Meanwhile, here's a link to an article that tells you more than Facebook would like you to know.
http://www.guardian.co.uk/technology/2008/jan/14/facebook 

..How was the reaction to the reformed SUBHUMANS when you made it to the States?
..Dick)
Insane! 36 gigs in a big circle round the country in six weeks all sold out. The depth of expectation and eagerness was slightly frightening! The most insane was a gig in San Bernadino, basically in a hall the size of an aircraft hanger about 20 miles from LA, into which flooded 6000 people?! [what the fuck? as they say]. Scarey moment #1, the sound system dies mid-song, all the power onstage has gone, and five minutes later a section of the crowd the size of 1.675 anti-war demos starts repeatedly chanting BULL-SHIT!! What do I say to calm the seething masses? Fuck all, the mic isn't working! Anyway it all worked out in the end... But a tour has never been so energetically mental

..Going way back, how did you get into Punk Rock in the first place? Did you come from a musical background?
..Dick)
Imagine there's no Punk Rock, and when the last rebellious music was the Rolling Stones[!], and the only good bits of your music collection are [although you're not conscious of it] the fast heavy bits [at this point I can't actually recall any fast music at all, before Punk], ok, the heavy bits... Anyway, Punk comes along, on the radio, and it blows everything apart, the bullshit rockstar culture, the pretentious prog rockers, the sexless pop stars, all the shallow meaningless lyrics, and introduces actually Fast and Noisy and Pissed Off to the musical dictionary, and it's full of darker emotions like anger and pain and cynicism, and it makes a whole metric fuckload of teenagers very angry and happy indeed! It all felt so relevant, and you felt connected to it.
Musical background? Well, sort of... What parents don't listen to music? My dad listened to classical a lot, and never to commercial radio, which is a good thing indeed.

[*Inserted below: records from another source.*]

(* ===== verification/_CoqProject ===== *)
-Q . S2P
Prelude.v
PyFloat.v
PyNum.v
Frame.v
Format.v
Comparator.v
Loader.v
NLargest.v
Dashboard.v
Session.v
Style.v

..OK, coming off music a little, I just want to ask your opinion on a few general subjects starting with your thoughts on Gordon Brown and HIS Labour. How do you think he is doing and has he improved what Blair left behind - or was that too much of a mountain to shift so quickly?
..Dick)
He's done nothing but bleat platitudes about caring, family and facing problems 'together', while gas prices, the credit crunch and the collapse of almost everything continues unabated, and really all these recession-style goings-on is a global problem that no one leader can change. He at least looks miserable about it, rather than putting on the Blairite happy/ understanding face that helped keep him in power... But if there was any hope that Brown may pull Labour back to the Left where it started, it's all gone now; privatisation has not been reversed at all, despite being seen to fail over and over again, and in fact is increasing. Businesses still pull the economic decision strings, even as those businesses are failing. The troops are still in Afghanistan and Iraq... What did anyone expect? Change?

..If you could change one thing about life in the UK what would it be and why?
..Dick) Bring back the illusion of freedom by removing all CCTV cameras and repealing the dozens of criminal justice acts that came in the last 15 years, thus re-allowing the rights to spontaneously protest, voice radical views and be free to gather and roam the streets or fields without being automatically charged with terrorism or disturbing whatever passes for peace these days. When questioning authority becomes illegal outside of regulated outlets like the media, where it hardly happens anyway, we all lose any sense of being free and start to fight ourselves.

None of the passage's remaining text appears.